EXERCISE AIM :: How many lines of the data include the string "interface"? State the number and nothing else.
-- INFORMATION SUPPLIED follows --
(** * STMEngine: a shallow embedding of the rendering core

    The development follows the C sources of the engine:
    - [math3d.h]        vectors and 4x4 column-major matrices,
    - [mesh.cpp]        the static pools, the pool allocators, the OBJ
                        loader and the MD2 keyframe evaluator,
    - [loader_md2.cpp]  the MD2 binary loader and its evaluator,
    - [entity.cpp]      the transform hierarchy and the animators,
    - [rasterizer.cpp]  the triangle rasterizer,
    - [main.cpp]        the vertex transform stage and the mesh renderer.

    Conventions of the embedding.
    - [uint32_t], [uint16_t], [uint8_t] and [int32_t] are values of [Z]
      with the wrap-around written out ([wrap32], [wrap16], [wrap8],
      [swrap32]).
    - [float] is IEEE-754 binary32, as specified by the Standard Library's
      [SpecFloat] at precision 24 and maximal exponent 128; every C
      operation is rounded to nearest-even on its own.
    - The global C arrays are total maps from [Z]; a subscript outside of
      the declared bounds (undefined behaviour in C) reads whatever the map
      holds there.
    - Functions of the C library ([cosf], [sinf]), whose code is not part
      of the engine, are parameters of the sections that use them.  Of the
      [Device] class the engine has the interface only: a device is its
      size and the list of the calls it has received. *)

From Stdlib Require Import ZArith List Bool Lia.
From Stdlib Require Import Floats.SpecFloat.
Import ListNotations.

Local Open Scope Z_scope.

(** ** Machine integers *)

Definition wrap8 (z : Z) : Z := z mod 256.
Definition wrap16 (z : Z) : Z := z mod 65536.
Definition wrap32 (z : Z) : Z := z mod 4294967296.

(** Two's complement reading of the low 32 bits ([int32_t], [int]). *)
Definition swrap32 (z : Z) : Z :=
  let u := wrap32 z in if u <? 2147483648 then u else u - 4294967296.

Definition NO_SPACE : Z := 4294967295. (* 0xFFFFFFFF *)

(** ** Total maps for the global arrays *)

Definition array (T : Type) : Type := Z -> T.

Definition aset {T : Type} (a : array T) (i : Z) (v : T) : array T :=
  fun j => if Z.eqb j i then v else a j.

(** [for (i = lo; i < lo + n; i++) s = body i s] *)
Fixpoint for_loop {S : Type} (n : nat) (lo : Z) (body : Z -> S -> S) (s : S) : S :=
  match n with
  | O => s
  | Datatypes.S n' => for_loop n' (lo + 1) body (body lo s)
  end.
-- INFORMATION SUPPLIED concluded --
-- INFORMATION SUPPLIED follows --
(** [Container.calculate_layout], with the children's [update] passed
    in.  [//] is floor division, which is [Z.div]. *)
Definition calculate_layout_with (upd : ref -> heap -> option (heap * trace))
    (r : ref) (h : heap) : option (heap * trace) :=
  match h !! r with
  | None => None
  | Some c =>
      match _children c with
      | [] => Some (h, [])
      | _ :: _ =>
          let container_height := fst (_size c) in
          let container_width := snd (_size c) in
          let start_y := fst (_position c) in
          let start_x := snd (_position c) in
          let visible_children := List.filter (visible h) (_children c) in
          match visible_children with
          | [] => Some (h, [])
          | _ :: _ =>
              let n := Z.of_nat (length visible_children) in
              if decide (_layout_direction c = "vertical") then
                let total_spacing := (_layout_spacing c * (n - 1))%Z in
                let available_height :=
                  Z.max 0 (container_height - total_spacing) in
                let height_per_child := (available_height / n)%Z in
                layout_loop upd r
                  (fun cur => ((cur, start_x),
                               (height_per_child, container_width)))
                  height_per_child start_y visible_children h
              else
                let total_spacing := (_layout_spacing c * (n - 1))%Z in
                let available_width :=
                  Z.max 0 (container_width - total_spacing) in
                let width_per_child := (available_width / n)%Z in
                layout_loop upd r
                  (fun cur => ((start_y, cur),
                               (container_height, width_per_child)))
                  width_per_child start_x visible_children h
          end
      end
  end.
-- INFORMATION SUPPLIED concluded --
-- INFORMATION SUPPLIED follows --
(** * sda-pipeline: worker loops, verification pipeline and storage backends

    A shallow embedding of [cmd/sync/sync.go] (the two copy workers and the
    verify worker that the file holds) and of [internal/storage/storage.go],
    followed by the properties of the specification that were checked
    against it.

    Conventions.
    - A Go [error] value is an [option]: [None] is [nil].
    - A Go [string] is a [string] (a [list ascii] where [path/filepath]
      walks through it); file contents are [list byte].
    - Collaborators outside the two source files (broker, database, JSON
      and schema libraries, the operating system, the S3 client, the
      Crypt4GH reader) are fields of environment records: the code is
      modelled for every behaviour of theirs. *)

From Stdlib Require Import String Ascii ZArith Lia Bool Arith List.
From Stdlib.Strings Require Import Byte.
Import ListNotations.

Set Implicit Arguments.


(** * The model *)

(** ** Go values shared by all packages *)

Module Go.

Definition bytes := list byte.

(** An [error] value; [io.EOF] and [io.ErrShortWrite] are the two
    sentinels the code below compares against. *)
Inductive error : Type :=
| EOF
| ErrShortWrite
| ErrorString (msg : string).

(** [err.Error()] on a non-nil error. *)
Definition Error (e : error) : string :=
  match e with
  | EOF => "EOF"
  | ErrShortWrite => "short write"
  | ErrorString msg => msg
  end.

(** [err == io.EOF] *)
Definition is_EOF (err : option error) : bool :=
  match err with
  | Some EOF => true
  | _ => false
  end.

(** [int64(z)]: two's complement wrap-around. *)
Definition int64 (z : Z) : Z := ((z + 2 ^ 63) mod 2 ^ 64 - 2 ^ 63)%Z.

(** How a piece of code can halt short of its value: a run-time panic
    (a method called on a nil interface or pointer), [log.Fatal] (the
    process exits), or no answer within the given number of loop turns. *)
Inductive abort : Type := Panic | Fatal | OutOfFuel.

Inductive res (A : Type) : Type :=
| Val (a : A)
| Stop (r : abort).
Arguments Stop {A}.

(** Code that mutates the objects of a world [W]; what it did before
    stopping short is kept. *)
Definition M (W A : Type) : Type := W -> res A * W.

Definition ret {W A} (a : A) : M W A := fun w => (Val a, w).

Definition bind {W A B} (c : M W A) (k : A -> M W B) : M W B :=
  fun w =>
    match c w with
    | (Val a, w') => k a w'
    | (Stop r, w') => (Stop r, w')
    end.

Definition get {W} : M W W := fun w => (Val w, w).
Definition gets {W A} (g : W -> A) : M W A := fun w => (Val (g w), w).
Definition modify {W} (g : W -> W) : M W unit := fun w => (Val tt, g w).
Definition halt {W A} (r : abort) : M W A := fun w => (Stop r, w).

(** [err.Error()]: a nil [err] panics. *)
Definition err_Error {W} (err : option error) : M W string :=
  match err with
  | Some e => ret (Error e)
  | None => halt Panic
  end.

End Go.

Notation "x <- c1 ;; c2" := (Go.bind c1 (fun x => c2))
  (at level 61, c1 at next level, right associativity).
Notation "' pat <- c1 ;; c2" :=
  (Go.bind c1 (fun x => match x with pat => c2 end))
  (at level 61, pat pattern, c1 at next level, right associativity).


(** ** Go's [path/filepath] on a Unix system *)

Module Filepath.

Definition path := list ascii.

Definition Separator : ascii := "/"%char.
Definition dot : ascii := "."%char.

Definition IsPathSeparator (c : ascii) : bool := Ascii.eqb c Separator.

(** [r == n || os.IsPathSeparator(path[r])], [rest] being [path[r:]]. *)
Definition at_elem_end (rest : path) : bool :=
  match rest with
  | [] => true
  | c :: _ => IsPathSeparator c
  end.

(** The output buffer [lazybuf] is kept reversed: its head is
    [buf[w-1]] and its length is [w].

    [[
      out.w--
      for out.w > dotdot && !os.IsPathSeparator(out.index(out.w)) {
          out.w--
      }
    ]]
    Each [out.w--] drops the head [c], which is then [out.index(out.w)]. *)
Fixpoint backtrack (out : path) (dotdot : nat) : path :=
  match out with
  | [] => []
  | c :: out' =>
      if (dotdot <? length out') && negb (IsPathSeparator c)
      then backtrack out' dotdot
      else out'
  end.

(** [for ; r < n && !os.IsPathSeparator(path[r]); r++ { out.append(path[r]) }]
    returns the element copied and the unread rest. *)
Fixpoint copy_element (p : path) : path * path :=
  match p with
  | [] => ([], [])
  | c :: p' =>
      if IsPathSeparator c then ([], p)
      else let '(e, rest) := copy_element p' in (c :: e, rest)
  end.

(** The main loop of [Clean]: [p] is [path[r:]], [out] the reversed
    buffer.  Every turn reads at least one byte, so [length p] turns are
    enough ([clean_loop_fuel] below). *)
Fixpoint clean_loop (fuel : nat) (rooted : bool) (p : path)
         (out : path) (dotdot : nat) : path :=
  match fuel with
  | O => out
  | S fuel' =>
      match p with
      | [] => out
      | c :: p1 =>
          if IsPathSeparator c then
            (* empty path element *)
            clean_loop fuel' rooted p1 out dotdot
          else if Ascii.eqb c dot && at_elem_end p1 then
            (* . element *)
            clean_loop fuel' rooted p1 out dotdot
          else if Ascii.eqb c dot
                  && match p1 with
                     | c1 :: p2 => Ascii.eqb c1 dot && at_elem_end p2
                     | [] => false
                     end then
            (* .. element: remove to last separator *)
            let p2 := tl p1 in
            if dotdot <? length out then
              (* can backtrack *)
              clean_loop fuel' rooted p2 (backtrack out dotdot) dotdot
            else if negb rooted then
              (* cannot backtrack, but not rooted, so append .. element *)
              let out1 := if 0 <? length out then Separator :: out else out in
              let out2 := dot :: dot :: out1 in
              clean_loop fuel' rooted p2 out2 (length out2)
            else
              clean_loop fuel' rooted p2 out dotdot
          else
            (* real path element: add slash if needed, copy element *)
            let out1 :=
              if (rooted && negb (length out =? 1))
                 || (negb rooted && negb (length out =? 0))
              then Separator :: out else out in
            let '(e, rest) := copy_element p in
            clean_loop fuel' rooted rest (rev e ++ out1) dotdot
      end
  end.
-- INFORMATION SUPPLIED concluded --
PROBLEM SOLUTION :: 2